Year: March 21st, 2002
Location: New York City, New York
Interviewed by: Blackburn, Henry

Abstract

Dr. Freidewald joined the PHS and in 1965 went to NIH to work on respiratory virus research. He enjoyed mathematical work more than tissue research, and, encouraged by Jerry Cornfield, took training in biostatistics at Stanford. When he returned to the National Heart Institute, he worked on the Coronary Drug Project and began a series of “firsts” at the Institute: he was the first Head of Consulting on Statistics, first Branch Chief of the new Clinical Trials Branch in 1974, first Head of the Division of Epidemiology and Clinical Applications in the 1980s, and first Associate Director of Disease Prevention.

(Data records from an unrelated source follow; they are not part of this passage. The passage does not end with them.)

(* ===== verification/ResumeGuard.v ===== *)
(** * The boot-resume guard (src/src/engine/headless/ResumeGuard.cpp)

    The record of headless-state.json: how often in a row a boot that resumed a
    profile ended within a minute, and how often in a row no core became stable.
    [Guard] is the object's members with the file it writes; a boot of the
    process is the composition [HeadlessRuntime] makes: construct, settle,
    decide, arm, and what happens until the process ends. *)

From Stdlib Require Import Ascii String.
From S2P Require Import Prelude QtText Json.

Local Open Scope Z_scope.
#[local] Set Warnings "-register-all".

(** ** Data *)

Definition kResumeGuardVersion : Z := 1.
Definition kResumeGuardMaxBytes : Z := 64 * 1024.
Definition kResumeGuardMaxUnstableBoots : Z := 1000000.
Definition kStrikesToSuppress : Z := 3.
Definition kUnstableBootsToStayUp : Z := 3.
Definition CoreGaveUp : Z := 70.
Definition Stuck : Z := 71.

(** The file: [None] when it does not exist; whether it can be read and written. *)
Record StateFile := MkFile { contents : option qstring; readable : bool; writable : bool }.

Record Guard := MkGuard {
  m_profile : Z;
  m_strikes : Z;
  m_armed : bool;
  m_armedAt : Z;
  m_suppressed : bool;
  m_bootOpen : bool;
  m_unstableBoots : Z;
  m_previousExit : QJsonObject;
  m_lastExit : QJsonObject;
  m_file : StateFile }.

Definition guardEta (s : Guard) : Guard :=
  MkGuard (m_profile s) (m_strikes s) (m_armed s) (m_armedAt s) (m_suppressed s) (m_bootOpen s)
    (m_unstableBoots s) (m_previousExit s) (m_lastExit s) (m_file s).
Definition set_m_profile (v : Z) (s : Guard) : Guard := ltac:(setter guardEta m_profile v s).
Definition set_m_strikes (v : Z) (s : Guard) : Guard := ltac:(setter guardEta m_strikes v s).
Definition set_m_armed (v : bool) (s : Guard) : Guard := ltac:(setter guardEta m_armed v s).
Definition set_m_armedAt (v : Z) (s : Guard) : Guard := ltac:(setter guardEta m_armedAt v s).
Definition set_m_suppressed (v : bool) (s : Guard) : Guard := ltac:(setter guardEta m_suppressed v s).
Definition set_m_bootOpen (v : bool) (s : Guard) : Guard := ltac:(setter guardEta m_bootOpen v s).
Definition set_m_unstableBoots (v : Z) (s : Guard) : Guard := ltac:(setter guardEta m_unstableBoots v s).
Definition set_m_lastExit (v : QJsonObject) (s : Guard) : Guard := ltac:(setter guardEta m_lastExit v s).
Definition set_m_file (v : StateFile) (s : Guard) : Guard := ltac:(setter guardEta m_file v s).

Definition qBound (lo v hi : Z) : Z := Z.max lo (Z.min hi v).

Section Guard.
(** QJsonDocument::fromJson, [None] for a parse error, and toJson. *)
Context (fromJson : qstring -> option QJsonValue) (toJson : QJsonValue -> qstring).

(** ** Writing the record *)

Definition document (s : Guard) : QJsonObject :=
  [(qs "version", JInt kResumeGuardVersion);
   (qs "resume", JObject [(qs "profile", JInt (m_profile s)); (qs "strikes", JInt (m_strikes s));
                          (qs "armed", JBool (m_armed s)); (qs "armed_at", JInt (m_armedAt s))]);
   (qs "boot", JObject [(qs "open", JBool (m_bootOpen s)); (qs "unstable", JInt (m_unstableBoots s))])]
  ++ (if isEmpty (m_lastExit s) then [] else [(qs "last_exit", JObject (m_lastExit s))]).

Definition save (s : Guard) : Guard :=
  let f := m_file s in
  if writable f then set_m_file (MkFile (Some (toJson (JObject (document s)) ++ [10])) (readable f) (writable f)) s else s.

(** ** Reading it *)

Definition fresh (f : StateFile) : Guard := MkGuard (-1) 0 false 0 false false 0 [] [] f.

Definition readRecord (root : QJsonObject) (f : StateFile) : Guard :=
  let resume := jsonToObject (jsonGet root (qs "resume")) in
  let profile := jsonToInt (-1) (jsonGet resume (qs "profile")) in
  let profile := if profile <? 0 then -1 else profile in
  let armed := (0 <=? profile) && jsonToBool false (jsonGet resume (qs "armed")) in
  let boot := jsonToObject (jsonGet root (qs "boot")) in
  MkGuard profile (qBound 0 (jsonToInt 0 (jsonGet resume (qs "strikes"))) kStrikesToSuppress) armed
    (if armed then jsonToInt64 0 (jsonGet resume (qs "armed_at")) else 0) false
    (jsonToBool false (jsonGet boot (qs "open")))
    (qBound 0 (jsonToInt 0 (jsonGet boot (qs "unstable"))) kResumeGuardMaxUnstableBoots)
    (jsonToObject (jsonGet root (qs "last_exit"))) [] f.

Definition ResumeGuard (f : StateFile) : Guard :=
  match contents f with
  | None => fresh f
  | Some text =>
      if negb (readable f) then fresh f
      else if kResumeGuardMaxBytes <? qsize text then fresh f
      else match fromJson text with
           | Some (JObject root) =>
               if negb (jsonToInt 0 (jsonGet root (qs "version")) =? kResumeGuardVersion) then fresh f
               else let s := readRecord root f in if negb (isEmpty (m_previousExit s)) then save s else s
           | _ => fresh f
           end
  end.

(** ** Operations *)

Definition disarmed (s : Guard) : Guard := set_m_armedAt 0 (set_m_armed false s).

Definition settlePrevious (s : Guard) : Guard :=
  let s := if m_bootOpen s then set_m_unstableBoots (Z.min (m_unstableBoots s + 1) kResumeGuardMaxUnstableBoots) s else s in
  let s := set_m_bootOpen true s in
  if negb (m_armed s) then save s
  else save (disarmed (set_m_strikes (Z.min (m_strikes s + 1) kStrikesToSuppress) s)).

Definition unstableBoots (s : Guard) : Z := m_unstableBoots s.
Definition stayUp (s : Guard) : bool := kUnstableBootsToStayUp <=? unstableBoots s.

Definition markStable (s : Guard) : Guard :=
  if negb (m_bootOpen s) && (m_unstableBoots s =? 0) then s
  else save (set_m_unstableBoots 0 (set_m_bootOpen false s)).

Definition decide (candidateId : Z) (s : Guard) : Z * Guard :=
  let s := set_m_suppressed false s in
  if candidateId <? 0 then (-1, s)
  else if negb (candidateId =? m_profile s) then
    let hadRecord := 0 <=? m_profile s in
    let s := disarmed (set_m_strikes 0 (set_m_profile candidateId s)) in
    (candidateId, if hadRecord then save s else s)
  else if kStrikesToSuppress <=? m_strikes s then (-1, set_m_suppressed true s)
  else (candidateId, s).

Definition suppressed (s : Guard) : bool := m_suppressed s.
Definition armed (s : Guard) : bool := m_armed s.
Definition previousExit (s : Guard) : QJsonObject := m_previousExit s.

Definition liftSuppression (startedProfileId : Z) (s : Guard) : Guard :=
  if (0 <=? startedProfileId) && negb (startedProfileId =? m_profile s) then set_m_suppressed false s else s.

Definition arm (profileId now : Z) (s : Guard) : Guard :=
  if profileId <? 0 then s
  else
    let s := if negb (profileId =? m_profile s) then set_m_strikes 0 (set_m_profile profileId s) else s in
    save (set_m_armedAt now (set_m_armed true s)).

Definition disarm (s : Guard) : Guard := if negb (m_armed s) then s else save (disarmed s).

Definition strike (s : Guard) : Guard :=
  if negb (m_armed s) then s
  else save (disarmed (set_m_strikes (Z.min (m_strikes s + 1) kStrikesToSuppress) s)).

Definition survived (profileId : Z) (s : Guard) : Guard :=
  if (profileId <? 0) || negb (profileId =? m_profile s) then s
  else if (m_strikes s =? 0) && negb (m_armed s) && negb (m_suppressed s) then s
  else save (set_m_suppressed false (disarmed (set_m_strikes 0 s))).

Definition noteExit (code : Z) (reason : qstring) (now : Z) (s : Guard) : Guard :=
  let s := set_m_lastExit [(qs "code", JInt code); (qs "reason", JString reason); (qs "at", JInt now)] s in
  let s := if negb (code =? CoreGaveUp) && negb (code =? Stuck) then disarmed s else s in
  save s.
End Guard.

(** ** Boots *)

(** What happens to the guard while a process runs. *)
Inductive BootEvent :=
| EvArm (now : Z) | EvStrike | EvDisarm | EvSurvived (p : Z) | EvStable | EvLift (p : Z) | EvExit (code : Z) (reason : qstring) (now : Z).

(** A boot: the remembered profile (-1 for none) and what happens until the
    process ends; its start may be dispatched at any time, and more than once. *)
Record Boot := MkBoot { candidate : Z; happened : list BootEvent }.

Section Boots.
Context (fromJson : qstring -> option QJsonValue) (toJson : QJsonValue -> qstring).

(** [id] is the profile the boot resumes, -1 for none. *)
Definition event (id : Z) (s : Guard) (e : BootEvent) : Guard :=
  match e with
  | EvArm now => arm toJson id now s
  | EvStrike => strike toJson s
  | EvDisarm => disarm toJson s
  | EvSurvived p => survived toJson p s
  | EvStable => markStable toJson s
  | EvLift p => liftSuppression p s
  | EvExit code reason now => noteExit toJson code reason now s
  end.

Definition settled (f : StateFile) : Guard := settlePrevious toJson (ResumeGuard fromJson toJson f).

Definition runBoot (f : StateFile) (b : Boot) : Guard :=
  let '(id, s) := decide toJson (candidate b) (settled f) in
  fold_left (event id) (happened b) s.

Definition runBoots (f : StateFile) (history : list Boot) : StateFile :=
  fold_left (fun f b => m_file (runBoot f b)) history f.

(** ** What the guard is for

    Counted on the history alone, newest boot first: the resumes of [c] that
    ended badly since it last survived or another profile was remembered. *)

Definition fate (c : Z) (tried : bool) (st : Z * bool) (e : BootEvent) : Z * bool :=
  let '(n, underway) := st in
  match e with
  | EvArm _ => (n, tried || underway)
  | EvStrike => if underway then (n + 1, false) else st
  | EvDisarm => (n, false)
  | EvSurvived p => if p =? c then (0, false) else st
  | EvExit code _ _ => if (code =? CoreGaveUp) || (code =? Stuck) then st else (n, false)
  | EvStable | EvLift _ => st
  end.

Definition fates (c : Z) (b : Boot) (tried : bool) (n : Z) : Z :=
  let '(n, underway) := fold_left (fate c tried) (happened b) (n, false) in
  if underway then n + 1 else n.

Definition badAfter (c : Z) (b : Boot) (n : Z) : Z :=
  if candidate b <? 0 then fates c b false n
  else if candidate b =? c then fates c b (n <? kStrikesToSuppress) n
  else 0.

Fixpoint badInARow (c : Z) (recent : list Boot) : Z :=
  match recent with
  | [] => 0
  | b :: older => badAfter c b (badInARow c older)
  end.

Definition isStable (e : BootEvent) : bool := match e with EvStable => true | _ => false end.
Definition becameStable (b : Boot) : bool := existsb isStable (happened b).
Fixpoint unstableInARow (recent : list Boot) : Z :=
  match recent with
  | [] => 0
  | b :: older => if becameStable b then 0 else 1 + unstableInARow older
  end.

Definition exitOf (x : QJsonObject) (e : BootEvent) : QJsonObject :=
  match e with
  | EvExit code reason now => [(qs "code", JInt code); (qs "reason", JString reason); (qs "at", JInt now)]
  | _ => x
  end.
Definition lastExitOf (recent : list Boot) : QJsonObject :=
  match recent with [] => [] | b :: _ => fold_left exitOf (happened b) [] end.

(** ** The record on disk follows the one in memory *)

Definition exitOk (x : QJsonObject) : Prop :=
  x = [] \/ exists code reason now, x = [(qs "code", JInt code); (qs "reason", JString reason); (qs "at", JInt now)] /\
    intRange code = true /\ qsize reason <= 8192 /\ - 2 ^ 63 <= now < 2 ^ 63.

Record recordOk (s : Guard) : Prop := {
  ok_profile : -1 <= m_profile s < 2 ^ 31;
  ok_strikes : 0 <= m_strikes s <= kStrikesToSuppress;
  ok_armed : m_armed s = true -> 0 <= m_profile s;
  ok_armedAt : - 2 ^ 63 <= m_armedAt s < 2 ^ 63 /\ (m_armed s = false -> m_armedAt s = 0);
  ok_unstable : 0 <= m_unstableBoots s <= kResumeGuardMaxUnstableBoots;
  ok_none : m_profile s < 0 -> m_strikes s = 0;
  ok_exit : exitOk (m_lastExit s) }.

After his NIH experience he worked at MetLife Insurance for ten years, followed by his current position in epidemiology and biostatistics at Columbia University. While at NIH, despite initial reluctance, Freidewald became involved in the Multiple Risk Factor Intervention Trial (MRFIT), which “changed his life” and established his commitment to prevention. He discusses politics and leadership issues around MRFIT, and the leadership style of Robert Levy at NHLBI. Also mentioned is his work on cancer epidemiology.

The major question facing epidemiology, for Freidewald, is can we influence communities and get them to change? Through his insurance work Freidewald attempted to change physician behavior and thus American health, but considers community health key for prevention. (SF)

Quotes

I guess through all of this, the scientific issue that I find most surprising, but is public health as you’ll quickly see, is the issue of community studies and whether we can impact communities and get them to change. We weren’t successful [in NIH efforts] and the answer was there was this strong trend going on nationwide that was fighting us. But, when I thought about that some more, it meant if the trend was going on, it seems easy to make the community change. So why couldn’t we, with intensive efforts, do even better. I don’t have an answer for that. I don’t know how to get populations to change or why they change.

… I tell [incoming masters’ students] an anecdote of coronary heart disease. I talk about observational epidemiology with the Framingham Study, then the randomized clinical trials, then I show the curve which is this dramatic decline in mortality. I said how intelligent that all was…in the late 40s when Framingham started, to start that at that time was critical and really intelligent. Then based upon that, 20 years later we were then able to start trials and other interventions to see if they worked; we did that piecemeal. The point I make in distinction to cancer is that at no time, at least when I was here, was it ever thought about curing heart disease or coronary heart disease or getting rid of atherosclerosis. Because at that time we thought it was an inexorable process. We were just trying to slow it down a little bit. We made piecemeal decisions and went a step at a time. But those steps were extraordinary when you added them all together and we learned a lot. Whereas, cancer, I think is unfortunately caught with the dream “we’re going to find the magic bullet and cure cancer.”

What struck me and why I remember that is when you [once] said how too much democracy is not the way to run a trial. That’s absolutely right. And this one is trying to be run by that because there is no alternative.